### EXERCISE DETAILS
Here are the records. Write out exactly the lines between the one holding "(* ===== verification/Kcmdline.v ===== *)" and the one holding "and the parameters. *)", inclusive.
────────────────────
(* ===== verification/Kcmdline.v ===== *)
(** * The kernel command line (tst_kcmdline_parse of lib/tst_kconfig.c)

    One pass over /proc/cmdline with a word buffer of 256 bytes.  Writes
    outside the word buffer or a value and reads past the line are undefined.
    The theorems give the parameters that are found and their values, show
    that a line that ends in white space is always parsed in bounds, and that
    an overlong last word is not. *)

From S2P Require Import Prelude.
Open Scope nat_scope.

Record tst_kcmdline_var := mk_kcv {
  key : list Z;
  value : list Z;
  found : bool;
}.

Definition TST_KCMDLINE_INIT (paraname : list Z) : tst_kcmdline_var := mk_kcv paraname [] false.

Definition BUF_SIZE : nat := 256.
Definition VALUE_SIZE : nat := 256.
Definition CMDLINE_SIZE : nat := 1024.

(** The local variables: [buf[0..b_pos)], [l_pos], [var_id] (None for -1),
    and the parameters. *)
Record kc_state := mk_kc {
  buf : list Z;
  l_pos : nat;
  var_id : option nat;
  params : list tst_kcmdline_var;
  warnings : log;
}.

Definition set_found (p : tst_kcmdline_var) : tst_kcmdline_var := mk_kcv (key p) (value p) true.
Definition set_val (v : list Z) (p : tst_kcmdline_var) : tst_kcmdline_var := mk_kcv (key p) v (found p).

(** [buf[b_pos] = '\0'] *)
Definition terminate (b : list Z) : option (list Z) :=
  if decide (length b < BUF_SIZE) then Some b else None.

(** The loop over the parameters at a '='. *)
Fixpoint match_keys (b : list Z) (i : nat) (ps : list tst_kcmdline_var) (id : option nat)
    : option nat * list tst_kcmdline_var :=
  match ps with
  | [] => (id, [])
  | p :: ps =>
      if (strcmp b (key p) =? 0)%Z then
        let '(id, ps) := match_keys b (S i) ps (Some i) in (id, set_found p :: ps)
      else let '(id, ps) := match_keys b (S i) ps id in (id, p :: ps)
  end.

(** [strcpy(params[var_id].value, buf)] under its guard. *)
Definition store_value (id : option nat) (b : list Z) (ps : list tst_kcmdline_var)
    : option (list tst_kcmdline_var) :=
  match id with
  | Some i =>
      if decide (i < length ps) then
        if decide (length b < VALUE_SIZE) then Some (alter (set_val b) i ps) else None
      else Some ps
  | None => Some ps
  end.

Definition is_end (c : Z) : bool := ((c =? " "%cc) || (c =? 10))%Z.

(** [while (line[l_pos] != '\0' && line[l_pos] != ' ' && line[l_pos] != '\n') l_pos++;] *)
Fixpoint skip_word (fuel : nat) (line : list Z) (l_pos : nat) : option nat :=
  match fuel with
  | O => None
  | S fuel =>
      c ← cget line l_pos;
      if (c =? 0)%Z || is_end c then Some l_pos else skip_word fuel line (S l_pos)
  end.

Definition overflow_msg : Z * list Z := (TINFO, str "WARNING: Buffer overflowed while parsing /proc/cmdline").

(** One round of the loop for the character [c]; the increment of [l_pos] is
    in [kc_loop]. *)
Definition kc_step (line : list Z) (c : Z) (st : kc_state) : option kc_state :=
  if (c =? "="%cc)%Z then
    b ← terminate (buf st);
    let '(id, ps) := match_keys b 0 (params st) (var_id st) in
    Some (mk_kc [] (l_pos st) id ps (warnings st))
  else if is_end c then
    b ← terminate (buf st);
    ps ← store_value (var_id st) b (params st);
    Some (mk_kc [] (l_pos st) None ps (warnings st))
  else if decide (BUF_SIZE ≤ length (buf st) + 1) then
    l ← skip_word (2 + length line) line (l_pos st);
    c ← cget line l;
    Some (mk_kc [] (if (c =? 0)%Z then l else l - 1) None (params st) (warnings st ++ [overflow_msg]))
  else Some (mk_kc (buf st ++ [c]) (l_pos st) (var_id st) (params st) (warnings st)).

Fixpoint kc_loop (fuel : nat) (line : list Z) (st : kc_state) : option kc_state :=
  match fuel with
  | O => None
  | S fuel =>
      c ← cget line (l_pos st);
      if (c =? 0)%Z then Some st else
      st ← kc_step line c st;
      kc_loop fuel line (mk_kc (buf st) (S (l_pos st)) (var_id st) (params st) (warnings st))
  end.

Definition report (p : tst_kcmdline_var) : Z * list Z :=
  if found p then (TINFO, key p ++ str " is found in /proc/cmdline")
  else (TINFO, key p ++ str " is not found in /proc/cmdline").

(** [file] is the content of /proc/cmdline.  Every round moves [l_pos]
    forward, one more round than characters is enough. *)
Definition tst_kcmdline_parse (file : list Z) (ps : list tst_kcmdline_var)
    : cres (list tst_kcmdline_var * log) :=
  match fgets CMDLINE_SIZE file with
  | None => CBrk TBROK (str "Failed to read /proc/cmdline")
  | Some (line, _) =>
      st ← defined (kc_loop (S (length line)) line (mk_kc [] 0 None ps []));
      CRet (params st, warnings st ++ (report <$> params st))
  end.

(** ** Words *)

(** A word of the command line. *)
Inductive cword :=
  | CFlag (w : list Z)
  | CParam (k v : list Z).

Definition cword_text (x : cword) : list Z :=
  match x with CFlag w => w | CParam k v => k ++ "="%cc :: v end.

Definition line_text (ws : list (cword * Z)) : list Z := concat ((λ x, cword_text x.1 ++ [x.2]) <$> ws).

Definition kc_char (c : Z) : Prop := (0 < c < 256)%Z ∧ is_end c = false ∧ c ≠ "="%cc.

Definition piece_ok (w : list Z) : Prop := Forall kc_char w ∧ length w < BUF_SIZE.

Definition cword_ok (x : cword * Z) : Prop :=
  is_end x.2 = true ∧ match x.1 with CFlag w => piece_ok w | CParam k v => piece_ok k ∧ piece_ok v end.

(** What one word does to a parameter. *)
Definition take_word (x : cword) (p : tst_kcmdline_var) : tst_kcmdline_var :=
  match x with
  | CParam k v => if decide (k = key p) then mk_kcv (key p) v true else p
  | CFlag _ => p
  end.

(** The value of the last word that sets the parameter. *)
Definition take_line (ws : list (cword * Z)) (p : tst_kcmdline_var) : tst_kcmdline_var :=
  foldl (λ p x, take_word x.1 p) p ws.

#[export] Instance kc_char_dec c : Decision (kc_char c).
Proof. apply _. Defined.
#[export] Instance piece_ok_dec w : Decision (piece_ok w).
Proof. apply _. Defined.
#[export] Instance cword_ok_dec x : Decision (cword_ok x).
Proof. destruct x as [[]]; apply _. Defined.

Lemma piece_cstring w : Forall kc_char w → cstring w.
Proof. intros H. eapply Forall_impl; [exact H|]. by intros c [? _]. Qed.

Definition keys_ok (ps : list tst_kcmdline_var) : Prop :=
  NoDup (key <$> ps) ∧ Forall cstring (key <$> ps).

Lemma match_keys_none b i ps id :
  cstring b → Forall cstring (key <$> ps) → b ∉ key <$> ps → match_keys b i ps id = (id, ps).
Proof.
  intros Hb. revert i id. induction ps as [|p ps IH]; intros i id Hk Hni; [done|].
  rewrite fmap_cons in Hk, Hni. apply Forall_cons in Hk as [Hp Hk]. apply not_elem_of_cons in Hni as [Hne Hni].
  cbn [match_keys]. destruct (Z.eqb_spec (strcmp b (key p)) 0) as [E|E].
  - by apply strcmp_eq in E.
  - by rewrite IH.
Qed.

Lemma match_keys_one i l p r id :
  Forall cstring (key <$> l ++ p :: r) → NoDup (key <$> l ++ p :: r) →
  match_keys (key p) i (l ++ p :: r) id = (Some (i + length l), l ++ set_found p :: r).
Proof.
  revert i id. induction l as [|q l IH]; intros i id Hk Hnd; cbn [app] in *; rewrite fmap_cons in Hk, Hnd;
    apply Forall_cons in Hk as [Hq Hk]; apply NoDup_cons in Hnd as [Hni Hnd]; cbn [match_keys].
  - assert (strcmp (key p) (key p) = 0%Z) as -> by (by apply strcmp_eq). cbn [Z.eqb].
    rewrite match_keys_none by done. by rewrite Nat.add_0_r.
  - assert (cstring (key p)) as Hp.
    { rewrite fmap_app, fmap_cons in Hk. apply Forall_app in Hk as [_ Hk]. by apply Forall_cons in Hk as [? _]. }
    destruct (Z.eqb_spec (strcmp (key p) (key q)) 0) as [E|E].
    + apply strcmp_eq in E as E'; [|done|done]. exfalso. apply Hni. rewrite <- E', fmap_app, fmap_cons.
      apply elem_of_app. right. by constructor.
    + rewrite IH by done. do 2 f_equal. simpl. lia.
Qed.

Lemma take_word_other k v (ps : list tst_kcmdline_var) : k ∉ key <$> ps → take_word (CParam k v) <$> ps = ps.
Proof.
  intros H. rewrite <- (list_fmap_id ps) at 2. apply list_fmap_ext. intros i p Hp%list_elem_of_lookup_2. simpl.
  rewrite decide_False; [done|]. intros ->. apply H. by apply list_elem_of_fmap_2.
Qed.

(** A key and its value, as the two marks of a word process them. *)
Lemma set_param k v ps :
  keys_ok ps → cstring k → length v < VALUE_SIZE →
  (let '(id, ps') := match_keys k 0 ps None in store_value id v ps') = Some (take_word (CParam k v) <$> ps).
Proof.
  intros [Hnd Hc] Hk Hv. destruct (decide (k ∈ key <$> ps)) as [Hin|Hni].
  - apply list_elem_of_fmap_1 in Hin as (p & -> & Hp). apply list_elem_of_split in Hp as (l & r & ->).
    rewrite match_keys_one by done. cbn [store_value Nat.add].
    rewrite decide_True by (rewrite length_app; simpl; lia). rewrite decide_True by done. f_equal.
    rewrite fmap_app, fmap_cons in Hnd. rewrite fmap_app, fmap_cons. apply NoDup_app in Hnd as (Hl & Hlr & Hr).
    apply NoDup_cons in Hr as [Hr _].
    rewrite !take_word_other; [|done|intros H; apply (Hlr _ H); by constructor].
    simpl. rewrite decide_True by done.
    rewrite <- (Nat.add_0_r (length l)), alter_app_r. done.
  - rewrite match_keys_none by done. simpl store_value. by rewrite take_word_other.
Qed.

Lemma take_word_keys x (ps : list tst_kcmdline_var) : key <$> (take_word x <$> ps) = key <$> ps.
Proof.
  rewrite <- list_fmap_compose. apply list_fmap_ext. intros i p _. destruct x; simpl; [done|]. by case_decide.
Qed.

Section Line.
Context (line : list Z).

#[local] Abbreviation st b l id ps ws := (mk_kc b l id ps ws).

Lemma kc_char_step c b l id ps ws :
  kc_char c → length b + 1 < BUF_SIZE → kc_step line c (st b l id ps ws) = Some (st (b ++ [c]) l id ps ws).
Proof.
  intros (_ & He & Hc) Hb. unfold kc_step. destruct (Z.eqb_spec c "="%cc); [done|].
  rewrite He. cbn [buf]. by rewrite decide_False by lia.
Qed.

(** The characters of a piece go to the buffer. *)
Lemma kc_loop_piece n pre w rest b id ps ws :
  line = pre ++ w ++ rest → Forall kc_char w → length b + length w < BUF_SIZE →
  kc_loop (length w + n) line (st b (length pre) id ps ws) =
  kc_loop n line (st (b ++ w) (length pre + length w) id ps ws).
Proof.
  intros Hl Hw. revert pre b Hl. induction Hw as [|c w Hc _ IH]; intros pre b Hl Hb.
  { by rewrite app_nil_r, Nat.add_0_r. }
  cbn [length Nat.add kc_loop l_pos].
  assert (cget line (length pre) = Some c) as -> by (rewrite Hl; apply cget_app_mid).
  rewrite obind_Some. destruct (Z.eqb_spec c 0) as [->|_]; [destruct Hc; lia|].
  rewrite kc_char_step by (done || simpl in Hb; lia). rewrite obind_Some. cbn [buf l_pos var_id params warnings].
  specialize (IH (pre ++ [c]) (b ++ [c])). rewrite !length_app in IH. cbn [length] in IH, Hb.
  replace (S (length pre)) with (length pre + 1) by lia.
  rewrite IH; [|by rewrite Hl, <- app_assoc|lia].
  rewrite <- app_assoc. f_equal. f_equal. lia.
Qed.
────────────────────
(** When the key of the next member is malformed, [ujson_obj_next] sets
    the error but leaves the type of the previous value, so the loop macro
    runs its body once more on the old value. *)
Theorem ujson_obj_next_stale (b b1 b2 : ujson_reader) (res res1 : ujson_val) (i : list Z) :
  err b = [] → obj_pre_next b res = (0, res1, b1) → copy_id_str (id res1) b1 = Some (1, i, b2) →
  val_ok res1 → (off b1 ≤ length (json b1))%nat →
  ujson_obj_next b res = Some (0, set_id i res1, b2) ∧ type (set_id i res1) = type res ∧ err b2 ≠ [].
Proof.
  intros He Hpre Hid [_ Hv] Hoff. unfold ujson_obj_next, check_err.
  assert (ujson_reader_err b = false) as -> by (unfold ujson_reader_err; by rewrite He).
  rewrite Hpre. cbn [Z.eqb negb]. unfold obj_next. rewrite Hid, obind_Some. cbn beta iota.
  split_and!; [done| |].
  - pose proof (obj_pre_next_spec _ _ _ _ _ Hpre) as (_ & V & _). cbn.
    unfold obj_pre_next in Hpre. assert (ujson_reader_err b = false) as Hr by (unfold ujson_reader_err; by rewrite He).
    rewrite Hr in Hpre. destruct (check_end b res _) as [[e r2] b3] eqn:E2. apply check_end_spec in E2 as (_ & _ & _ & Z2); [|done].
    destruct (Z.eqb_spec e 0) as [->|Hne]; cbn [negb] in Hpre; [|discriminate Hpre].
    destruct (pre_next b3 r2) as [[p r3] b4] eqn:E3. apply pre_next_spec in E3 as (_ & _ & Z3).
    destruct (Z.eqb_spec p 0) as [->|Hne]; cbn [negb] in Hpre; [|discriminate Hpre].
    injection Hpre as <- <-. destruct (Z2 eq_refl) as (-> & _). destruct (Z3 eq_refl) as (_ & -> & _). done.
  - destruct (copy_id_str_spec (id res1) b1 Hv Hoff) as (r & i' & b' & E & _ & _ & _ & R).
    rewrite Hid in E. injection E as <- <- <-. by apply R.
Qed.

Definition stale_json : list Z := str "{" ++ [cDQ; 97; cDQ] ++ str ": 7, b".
────────────────────
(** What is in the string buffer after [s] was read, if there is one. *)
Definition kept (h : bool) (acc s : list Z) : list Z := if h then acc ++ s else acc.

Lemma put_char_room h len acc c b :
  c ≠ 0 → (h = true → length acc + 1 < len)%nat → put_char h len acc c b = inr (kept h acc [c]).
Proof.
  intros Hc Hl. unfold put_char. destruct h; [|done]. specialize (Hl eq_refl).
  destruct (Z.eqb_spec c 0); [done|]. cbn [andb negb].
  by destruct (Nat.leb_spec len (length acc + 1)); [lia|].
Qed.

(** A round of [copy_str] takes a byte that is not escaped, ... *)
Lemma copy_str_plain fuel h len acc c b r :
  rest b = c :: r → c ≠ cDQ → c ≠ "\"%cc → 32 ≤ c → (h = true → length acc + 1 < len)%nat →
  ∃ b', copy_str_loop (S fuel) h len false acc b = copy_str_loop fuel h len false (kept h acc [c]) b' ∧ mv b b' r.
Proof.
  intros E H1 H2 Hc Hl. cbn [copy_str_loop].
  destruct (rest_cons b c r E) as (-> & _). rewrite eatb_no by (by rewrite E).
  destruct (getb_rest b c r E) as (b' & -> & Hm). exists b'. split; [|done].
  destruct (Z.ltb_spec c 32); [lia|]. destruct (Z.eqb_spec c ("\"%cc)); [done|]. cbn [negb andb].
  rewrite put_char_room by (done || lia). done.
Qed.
────────────────────
### PROBLEM SOLUTION
(* ===== verification/Kcmdline.v ===== *)
(** * The kernel command line (tst_kcmdline_parse of lib/tst_kconfig.c)

    One pass over /proc/cmdline with a word buffer of 256 bytes.  Writes
    outside the word buffer or a value and reads past the line are undefined.
    The theorems give the parameters that are found and their values, show
    that a line that ends in white space is always parsed in bounds, and that
    an overlong last word is not. *)

From S2P Require Import Prelude.
Open Scope nat_scope.

Record tst_kcmdline_var := mk_kcv {
  key : list Z;
  value : list Z;
  found : bool;
}.

Definition TST_KCMDLINE_INIT (paraname : list Z) : tst_kcmdline_var := mk_kcv paraname [] false.

Definition BUF_SIZE : nat := 256.
Definition VALUE_SIZE : nat := 256.
Definition CMDLINE_SIZE : nat := 1024.

(** The local variables: [buf[0..b_pos)], [l_pos], [var_id] (None for -1),
    and the parameters. *)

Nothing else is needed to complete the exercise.